== Try it ==
Go through the listing below and output exactly the line with "if is_empty sc", the line with "Record network := mkNet", and each line between; omit the rest.
###
(* ===== verification/Ipaddr.v ===== *)
(** * Internet addresses (the [ipaddress] module of Python)

    What the network services use of it: [ip_address], the version of an address,
    [ip_network(..., strict=False)], membership, [overlaps] and the texts of
    addresses and networks.  An address is its version, its 32 or 128 bit integer
    and, for version 6, the scope after a percent sign. *)

From Stdlib Require Import Ascii.
From S2P Require Import Prelude PyDict PyStr PyVal PyFormat.

Module Ip.

Inductive version := V4 | V6.

#[global] Instance version_eq_dec : EqDecision version.
Proof. solve_decision. Defined.

(** [_max_prefixlen] *)
Definition width (v : version) : Z := match v with V4 => 32 | V6 => 128 end.

Record t := mkIp { ver : version; num : Z; scope : option string }.

#[global] Instance ip_eq_dec : EqDecision t.
Proof. solve_decision. Defined.

Definition dot : ascii := ascii_of_nat 46.
Definition colon : ascii := ascii_of_nat 58.
Definition slash : ascii := ascii_of_nat 47.
Definition per_cent : ascii := ascii_of_nat 37.

(** ** Reading addresses *)

(** [IPv4Address._parse_octet]: at most three digits, no leading zero. *)
Definition parse_octet (s : string) : option Z :=
  if Str.isdigit s && (String.length s <=? 3) && (negb (Str.startswith "0" s) || String.eqb s "0") && (Str.to_Z s <=? 255)%Z
  then Some (Str.to_Z s) else None.

Definition parse_v4 (s : string) : option Z :=
  match Str.split dot s with
  | [a; b; c; d] =>
      a ← parse_octet a; b ← parse_octet b; c ← parse_octet c; d ← parse_octet d;
      Some (((a * 256 + b) * 256 + c) * 256 + d)%Z
  | _ => None
  end.

Definition hex_value (c : ascii) : option Z :=
  let n := nat_of_ascii c in
  if (48 <=? n) && (n <=? 57) then Some (Z.of_nat (n - 48))
  else if (97 <=? n) && (n <=? 102) then Some (Z.of_nat (n - 87))
  else if (65 <=? n) && (n <=? 70) then Some (Z.of_nat (n - 55))
  else None.

Fixpoint hex_acc (acc : Z) (s : string) : option Z :=
  match s with
  | EmptyString => Some acc
  | String c s => d ← hex_value c; hex_acc (acc * 16 + d) s
  end.

(** [IPv6Address._parse_hextet] *)
Definition parse_hextet (s : string) : option Z :=
  if (1 <=? String.length s) && (String.length s <=? 4) then hex_acc 0 s else None.

Fixpoint hextets (l : list string) : option (list Z) :=
  match l with
  | [] => Some []
  | s :: l => x ← parse_hextet s; xs ← hextets l; Some (x :: xs)
  end.

Definition join16 (l : list Z) : Z := foldl (fun acc x => acc * 65536 + x)%Z 0%Z l.

Definition is_empty (s : string) : bool := String.eqb s "".

(** The parts with an address of version 4 at the end replaced by two numbers. *)
Definition v4_tail (parts : list string) : option (list string * list Z) :=
  let l := default "" (last parts) in
  if Str.contains dot l then
    x ← parse_v4 l; Some (removelast parts, [(x / 65536)%Z; (x mod 65536)%Z])
  else Some (parts, []).

(** Around the double colon: the empty text that is not at an end. *)
Definition double_colon (parts : list string) : list nat :=
  List.filter (fun i => is_empty (default "" (parts !! i))) (seq 1 (length parts - 2)).

(** [IPv6Address._ip_int_from_string]: an empty first or last part may only be next
    to the double colon, which stands for at least one group. *)
Definition parse_v6 (s : string) : option Z :=
  let parts := Str.split colon s in
  if length parts <? 3 then None else
  '(parts, tail) ← v4_tail parts;
  let shown := parts ++ map (fun _ => "0") tail in
  if 9 <? length shown then None else
  match double_colon shown with
  | [] =>
      if length shown =? 8 then l ← hextets parts; Some (join16 (l ++ tail)) else None
  | [i] =>
      let hi := take i parts in
      let lo := drop (S i) parts in
      let hi_ok := match hi with h :: r => if is_empty h then if bool_decide (r = []) then Some [] else None else Some hi | [] => Some [] end in
      let lo_ok :=
        match tail with
        | [] => match last lo with Some h => if is_empty h then if length lo =? 1 then Some [] else None else Some lo | None => Some [] end
        | _ => Some lo
        end in
      hi ← hi_ok; lo ← lo_ok;
      hi ← hextets hi; lo ← hextets lo;
      let n := length hi + length lo + length tail in
      if n <? 8 then Some (join16 (hi ++ replicate (8 - n) 0%Z ++ lo ++ tail)) else None
  | _ => None
  end.

(** [IPv6Address._split_scope_id] *)
Definition split_scope (s : string) : option (string * option string) :=
  match Str.find per_cent s with
  | None => Some (s, None)
  | Some i =>
      let sc := Str.drop (S i) s in
      if is_empty sc || Str.contains per_cent sc then None else Some (Str.take i s, Some sc)
  end.

(** [ip_address]; [None] is its [ValueError]. *)
Definition ip_address (s : string) : option t :=
  if Str.contains slash s then None
  else match parse_v4 s with
       | Some n => Some (mkIp V4 n None)
       | None =>
           '(a, sc) ← split_scope s; n ← parse_v6 a; Some (mkIp V6 n sc)
       end.

(** ** Networks *)

(** The network address, without host bits, and the length of the prefix. *)
Record network := mkNet { net_ver : version; net_num : Z; net_scope : option string; prefixlen : Z }.

#[global] Instance network_eq_dec : EqDecision network.
Proof. solve_decision. Defined.

(** [2 ** (max_prefixlen - prefixlen)] *)
Definition size (v : version) (p : Z) : Z := 2 ^ (width v - p).

(** [ip_network(f'{a}/{p}', strict=False)]: the scope is lost with the host bits. *)
Definition ip_network (a : string) (p : Z) : option network :=
  x ← ip_address a;
  if (0 <=? p)%Z && (p <=? width (ver x))%Z then
    let n := (num x / size (ver x) p * size (ver x) p)%Z in
    Some (mkNet (ver x) n (if (n =? num x)%Z then scope x else None) p)
  else None.

Definition net_size (n : network) : Z := size (net_ver n) (prefixlen n).
Definition broadcast (n : network) : Z := (net_num n + net_size n - 1)%Z.

(** [_BaseNetwork.__contains__]: the address without its host bits is the network. *)
Definition contains (n : network) (v : version) (x : Z) : bool :=
  bool_decide (v = net_ver n) && (x / net_size n * net_size n =? net_num n)%Z.

(** [_BaseNetwork.overlaps] *)
Definition overlaps (m n : network) : bool :=
  contains m (net_ver n) (net_num n) || contains m (net_ver n) (broadcast n)
  || contains n (net_ver m) (net_num m) || contains n (net_ver m) (broadcast m).

(** ** Interfaces *)

(** [_prefix_from_ip_int]: ones, then zeroes. *)
Definition prefix_from_ip_int (n : Z) : option Z :=
  List.find (fun p => (n =? 2 ^ 32 - 2 ^ (32 - p))%Z) (map Z.of_nat (List.seq 0 33)).

(** [_make_netmask] of a text: a length, or for version 4 a mask or its complement. *)
Definition make_netmask (v : version) (s : string) : option Z :=
  if Str.isdigit s then if (Str.to_Z s <=? width v)%Z then Some (Str.to_Z s) else None
  else match v with
       | V4 => n ← parse_v4 s; match prefix_from_ip_int n with Some p => Some p | None => prefix_from_ip_int (2 ^ 32 - 1 - n) end
       | V6 => None
       end.

(** [ip_interface(f'{a}/{m}')]: the address and the length of the prefix *)
Definition ip_interface (a m : string) : option (t * Z) := x ← ip_address a; p ← make_netmask (ver x) m; Some (x, p).

(** [ip.network.broadcast_address] *)
Definition interface_broadcast (x : t) (p : Z) : Z := (num x / size (ver x) p * size (ver x) p + size (ver x) p - 1)%Z.

(** ** Texts *)

Definition str_v4 (n : Z) : string :=
  Str.join "." (map (fun k => pretty (n / 2 ^ k mod 256)%Z) [24; 16; 8; 0]%Z).

Fixpoint hex_digits (fuel : nat) (n : Z) (acc : string) : string :=
  match fuel with
  | O => acc
  | S fuel =>
      let acc := String (Fmt.hex_digit (Z.to_nat (n mod 16))) acc in
      if (n / 16 =? 0)%Z then acc else hex_digits fuel (n / 16) acc
  end.

Definition groups (n : Z) : list string :=
  map (fun k => hex_digits 4 (n / 2 ^ k mod 65536)%Z "") [112; 96; 80; 64; 48; 32; 16; 0]%Z.

(** The longest run of zero groups from [i] on, the first of them. *)
Fixpoint zero_run (l : list string) : nat :=
  match l with s :: l => if String.eqb s "0" then S (zero_run l) else 0 | [] => 0 end.

Fixpoint best_run (l : list string) (i : nat) (best : nat * nat) : nat * nat :=
  match l with
  | [] => best
  | _ :: l' => best_run l' (S i) (if snd best <? zero_run l then (i, zero_run l) else best)
  end.

(** [_compress_hextets] *)
Definition compress (l : list string) : list string :=
  let '(i, n) := best_run l 0 (0, 0) in
  if 1 <? n then
    (if i =? 0 then [""] else []) ++ take i l ++ [""] ++ drop (i + n) l ++ (if i + n =? length l then [""] else [])
  else l.

Definition with_scope (s : string) (sc : option string) : string := match sc with Some x => s +:+ "%" +:+ x | None => s end.

Definition str_num (v : version) (n : Z) (sc : option string) : string :=
  match v with V4 => str_v4 n | V6 => with_scope (Str.join ":" (compress (groups n))) sc end.

(** [str(address)] and [str(network)] *)
Definition str (a : t) : string := str_num (ver a) (num a) (scope a).
Definition str_net (n : network) : string := str_num (net_ver n) (net_num n) (net_scope n) +:+ "/" +:+ pretty (prefixlen n).

(** ** Facts *)

Lemma overlaps_comm m n : overlaps m n = overlaps n m.
Proof.
  unfold overlaps. set (a := contains m _ _). set (b := contains m _ _). set (c := contains n _ _). set (d := contains n _ _).
  by destruct a, b, c, d.
Qed.

Lemma contains_range n v x : (0 < net_size n)%Z -> net_num n = (net_num n / net_size n * net_size n)%Z ->
  contains n v x = true <-> v = net_ver n /\ (net_num n <= x < net_num n + net_size n)%Z.
Proof.
  intros Hs Hn. unfold contains. rewrite andb_true_iff, bool_decide_eq_true, Z.eqb_eq. apply and_iff_compat_l.
  set (s := net_size n) in *. split.
  - intros <-. pose proof (Z.mul_div_le x s Hs). pose proof (Z.mul_succ_div_gt x s Hs). lia.
  - intros [H1 H2]. replace (x / s)%Z with (net_num n / s)%Z; [done|]. apply (Z.div_unique x s _ (x - net_num n)); lia.
Qed.

(** A network has addresses, and the first is a multiple of their number. *)
Lemma ip_network_ok a p n : ip_network a p = Some n -> (0 < net_size n)%Z /\ net_num n = (net_num n / net_size n * net_size n)%Z.
Proof.
  unfold ip_network. destruct (ip_address a) as [x|]; simpl; [|done]. destruct ((0 <=? p)%Z && (p <=? width (ver x))%Z) eqn:E; [|done].
  apply andb_true_iff in E as [E1%Z.leb_le E2%Z.leb_le]. intros [= <-]. unfold net_size. simpl.
  assert (0 < size (ver x) p)%Z by (apply Z.pow_pos_nonneg; lia). split; [done|]. by rewrite Z.div_mul by lia.
Qed.

(** Networks that do not overlap have no address in common. *)
Lemma overlaps_disjoint a p m b q n v x :
  ip_network a p = Some m -> ip_network b q = Some n -> overlaps m n = false -> contains m v x && contains n v x = false.
Proof.
  intros [Sm Nm]%ip_network_ok [Sn Nn]%ip_network_ok H. apply not_true_iff_false. intros [Hm Hn]%andb_true_iff.
  apply contains_range in Hm as [-> Hm]; [|done..]. apply contains_range in Hn as [Hv Hn]; [|done..].
  apply not_true_iff_false in H. apply H. unfold overlaps. rewrite !orb_true_iff.
  destruct (Z.le_ge_cases (net_num m) (net_num n)).
  - left. left. left. apply contains_range; [done..|]. split; [done|lia].
  - left. right. apply contains_range; [done..|]. split; [done|lia].
Qed.

End Ip.
(* ===== verification/NetPending.v ===== *)
(** * Pending changes of interfaces (plugins/network.py)

    The service [interface]: changes are written to the tables at once, but the
    tables of before the first of them are kept until the changes are checked in, and
    put back by [rollback], by a commit that fails or when the time to check in has
    passed. *)

From S2P Require Import Prelude PyDict PyStr PyVal PyFormat Errors Ipaddr NetDb Ifaces NetCheck NetOps.

Module Net.
Import NetDb Ifaces NetCheck NetOps.

(** ** State *)

(** The dictionary [get_datastores] returns: rows with the ids of their foreign
    keys. *)
Record datastores := mkDs {
  ds_interfaces : list iface_row;
  ds_alias : list alias_row;
  ds_bridge : list bridge_row;
  ds_vlan : list vlan_row;
  ds_lagg : list lagg_row;
  ds_laggmembers : list member_row;
  ds_ipv4gateway : string;
}.

#[global] Instance datastores_eq_dec : EqDecision datastores.
Proof. solve_decision. Defined.

Definition get_datastores (d : db) : datastores :=
  mkDs (rows (interfaces d)) (rows (alias d)) (rows (bridge d)) (rows (vlan d)) (rows (lagg d)) (rows (laggmembers d)) (ipv4gateway d).

(** A handle of [loop.call_later]; times are in microseconds. *)
Record handle := mkHandle { h_id : nat; h_when : Z }.

#[global] Instance handle_eq_dec : EqDecision handle.
Proof. solve_decision. Defined.

Record nst := mkNst {
  tabs : db;
  original : option datastores;  (** [_original_datastores], [None] when empty *)
  rollback_timer : option handle;  (** [_rollback_timer] *)
  armed : list handle;  (** calls the event loop still has to make *)
  timer_seq : nat;
}.

Definition set_tabs v s := mkNst v (original s) (rollback_timer s) (armed s) (timer_seq s).
Definition set_original v s := mkNst (tabs s) v (rollback_timer s) (armed s) (timer_seq s).
Definition set_rollback_timer v s := mkNst (tabs s) (original s) v (armed s) (timer_seq s).
Definition set_armed v s := mkNst (tabs s) (original s) (rollback_timer s) v (timer_seq s).

Notation nop := (STE nst exn).

Definition on_db {A} (m : dop A) : nop A := fun s => let '(d, r) := m (tabs s) in (set_tabs d s, r).
Definition reading {A} (f : db -> result exn A) : nop A := fun s => (s, f (tabs s)).

(** ** Saving and restoring *)

(** [__save_datastores] *)
Definition save_datastores : nop unit := modify (fun s =>
  match original s with Some _ => s | None => set_original (Some (get_datastores (tabs s))) s end).

Definition all_rows {R} (_ : R) : bool := true.

(** Every row of the list is inserted again, with its id. *)
Definition reinsert {R} `{!Row R} (ins : option Z -> R -> dop Z) (l : list R) : dop unit :=
  for_each (fun r => _ ← ins (Some (rid r)) r; mret tt) l.

Definition wipe : dop unit :=
  _ ← delete_lagg all_rows;
  _ ← delete_interfaces all_rows;
  _ ← delete_vlan all_rows;
  modify (set_ipv4gateway "").

Definition restore_rows (o : datastores) : dop unit :=
  _ ← wipe;
  _ ← reinsert insert_interfaces (ds_interfaces o);
  _ ← reinsert insert_alias (ds_alias o);
  _ ← reinsert insert_bridge (ds_bridge o);
  _ ← reinsert insert_vlan (ds_vlan o);
  _ ← reinsert insert_lagg (ds_lagg o);
  _ ← reinsert insert_member (ds_laggmembers o);
  modify (set_ipv4gateway (ds_ipv4gateway o)).

(** [__restore_datastores] *)
Definition restore_datastores : nop unit :=
  o ← gets original;
  match o with
  | None => mret tt
  | Some o => _ ← on_db (restore_rows o); modify (set_original None)
  end.

Definition has_pending_changes (s : nst) : bool := bool_decide (is_Some (original s)).

(** ** Rolling back and checking in *)

(** [if self._rollback_timer: self._rollback_timer.cancel()] and forgetting it *)
Definition cancel_timer : nop unit := modify (fun s =>
  set_rollback_timer None
    (match rollback_timer s with
     | Some h => set_armed (List.filter (fun x => negb (bool_decide (x = h))) (armed s)) s
     | None => s
     end)).

Definition sync (e : nenv) : nop unit := reading (sync_outcome e).

Definition rollback (e : nenv) : nop unit :=
  _ ← cancel_timer;
  _ ← restore_datastores;
  _ ← lift (post_rollback_outcome e);
  sync e.

Definition checkin_impl (clear_cache : bool) : nop unit :=
  _ ← cancel_timer;
  when clear_cache (modify (set_original None)).

Definition checkin : nop unit := checkin_impl true.
Definition cancel_rollback : nop unit := checkin_impl false.

(** Whole seconds until the changes are rolled back. *)
Definition checkin_waiting (now : Z) (s : nst) : option Z :=
  match rollback_timer s with
  | Some h => let remaining := (h_when h - now)%Z in if (0 <? remaining)%Z then Some (Z.quot remaining 1000000) else None
  | None => None
  end.

(** [loop.call_later] *)
Definition call_later (now timeout : Z) : nop handle := update (fun s =>
  let h := mkHandle (timer_seq s) (now + timeout * 1000000)%Z in
  (mkNst (tabs s) (original s) (rollback_timer s) (armed s ++ [h]) (S (timer_seq s)), h)).

Definition commit_checks (e : nenv) (d : db) : result exn unit :=
  VErrors.check (check_dhcp_or_aliases e d "interface.commit" (check_failover_disabled e "interface.commit" [])).

Definition commit (e : nenv) (now : Z) (rollback_ : bool) (checkin_timeout : Z) : nop unit :=
  _ ← reading (commit_checks e);
  _ ← rescue (sync e) (when rollback_ (rollback e));
  if rollback_ && negb (checkin_timeout =? 0)%Z then
    h ← call_later now checkin_timeout;
    modify (set_rollback_timer (Some h))
  else modify (set_original None).

(** The event loop makes the call: the task of the timer rolls back. *)
Definition timer_fires (e : nenv) (h : handle) : nop unit :=
  _ ← modify (fun s => set_armed (List.filter (fun x => negb (bool_decide (x = h))) (armed s)) s);
  rollback e.

(** ** The default gateway *)

(** [gw in ip_interface(f'{address}/{netmask}').network]; [None] is its
    [ValueError]. *)
Definition reachable_from (gw : Ip.t) (address : string) (netmask : num_col) : option bool :=
  match netmask with
  | NumEmpty => None
  | NumInt p => n ← Ip.ip_network address p; Some (Ip.contains n (Ip.ver gw) (Ip.num gw))
  end.

Fixpoint alias_reaches (gw : Ip.t) (l : list alias_row) : result exn bool :=
  match l with
  | [] => Ok false
  | a :: l =>
      match reachable_from gw (alias_address a) (alias_netmask a) with
      | None => Err ValueError
      | Some true => Ok true
      | Some false => alias_reaches gw l
      end
  end.

Definition gateway_reachable (gw : Ip.t) (d : db) : result exn bool :=
  if existsb (fun r => default false (reachable_from gw (int_address r) (int_netmask r))) (rows (interfaces d)) then Ok true
  else alias_reaches gw (rows (alias d)).

(** [save_network_config]: the nameservers are those of the request, by name. *)
Definition save_network_config (gateway : string) (servers : list (string * string)) : nop unit :=
  pending ← gets original;
  match pending with
  | None => raise (CallError "There are no pending interface changes." EFAULT)
  | Some _ =>
      gw ← expect (Ip.ip_address gateway) ValueError;
      ok ← reading (gateway_reachable gw);
      if ok : bool then
        on_db (modify (fun d => set_ipv4gateway (Ip.str gw) (set_nameservers (foldl (fun m '(k, v) => Dict.set k v m) (nameservers d) servers) d)))
      else raise (CallError (Fmt.repr_str (Ip.str gw) +:+ " is not reachable from any interface on the system.") EFAULT)
  end.

(** [network_config_to_be_removed]: the route of the kernel, the configured gateway
    and nameservers, and the nameservers in use. *)
Definition network_config_to_be_removed (rtgw : option string) (in_use : list (string * string)) (d : db) : list string :=
  (match rtgw with
   | Some gw => match rows (interfaces d) with
                | [] => ["ipv4gateway"]
                | _ => if String.eqb (ipv4gateway d) gw then [] else ["ipv4gateway"]
                end
   | None => []
   end)
  ++ List.filter (fun ns => nonempty (default "" (Dict.get ns in_use)) && negb (nonempty (default "" (Dict.get ns (nameservers d)))))
       ["nameserver1"; "nameserver2"; "nameserver3"].

(** ** Changing interfaces *)

Definition do_create (e : nenv) (t : itype) (data : idata) : nop entry :=
  data ← reading (fun d => create_checks e d t data);
  _ ← save_datastores;
  name ← on_db (create_writes t data);
  reading (get_instance e name).

Definition do_update (e : nenv) (oid : string) (data : idata) : nop entry :=
  '(iface, new) ← reading (fun d => update_checks e d oid data);
  _ ← save_datastores;
  name ← lift (item "name" (d_name new));
  _ ← on_db (update_rows e iface new data name);
  reading (get_instance e name).

Definition do_delete (e : nenv) (oid : string) : nop string :=
  _ ← reading (fun d => delete_checks e d oid);
  _ ← save_datastores;
  _ ← on_db (delete_writes oid);
  mret oid.

(** ** Histories *)

Inductive label :=
| LCreate (e : nenv) (t : itype) (data : idata)
| LUpdate (e : nenv) (oid : string) (data : idata)
| LDelete (e : nenv) (oid : string)
| LSaveConfig (gateway : string) (servers : list (string * string))
| LCommit (e : nenv) (now : Z) (rollback : bool) (checkin_timeout : Z)
| LCheckin
| LCancelRollback
| LRollback (e : nenv)
| LTimer (e : nenv) (h : handle).

(** The state after a call, whether it raises or not; a timer fires when the event
    loop has it. *)
Definition step (l : label) (s : nst) : nst :=
  match l with
  | LCreate e t data => (do_create e t data s).1
  | LUpdate e oid data => (do_update e oid data s).1
  | LDelete e oid => (do_delete e oid s).1
  | LSaveConfig gw ns => (save_network_config gw ns s).1
  | LCommit e now r t => (commit e now r t s).1
  | LCheckin => (checkin s).1
  | LCancelRollback => (cancel_rollback s).1
  | LRollback e => (rollback e s).1
  | LTimer e h => if bool_decide (h ∈ armed s) then (timer_fires e h s).1 else s
  end.

Definition exec (ls : list label) (s : nst) : nst := foldl (fun s l => step l s) s ls.

End Net.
###
== Solution to the exercise ==
      if is_empty sc || Str.contains per_cent sc then None else Some (Str.take i s, Some sc)
  end.

(** [ip_address]; [None] is its [ValueError]. *)
Definition ip_address (s : string) : option t :=
  if Str.contains slash s then None
  else match parse_v4 s with
       | Some n => Some (mkIp V4 n None)
       | None =>
           '(a, sc) ← split_scope s; n ← parse_v6 a; Some (mkIp V6 n sc)
       end.

(** ** Networks *)

(** The network address, without host bits, and the length of the prefix. *)
Record network := mkNet { net_ver : version; net_num : Z; net_scope : option string; prefixlen : Z }.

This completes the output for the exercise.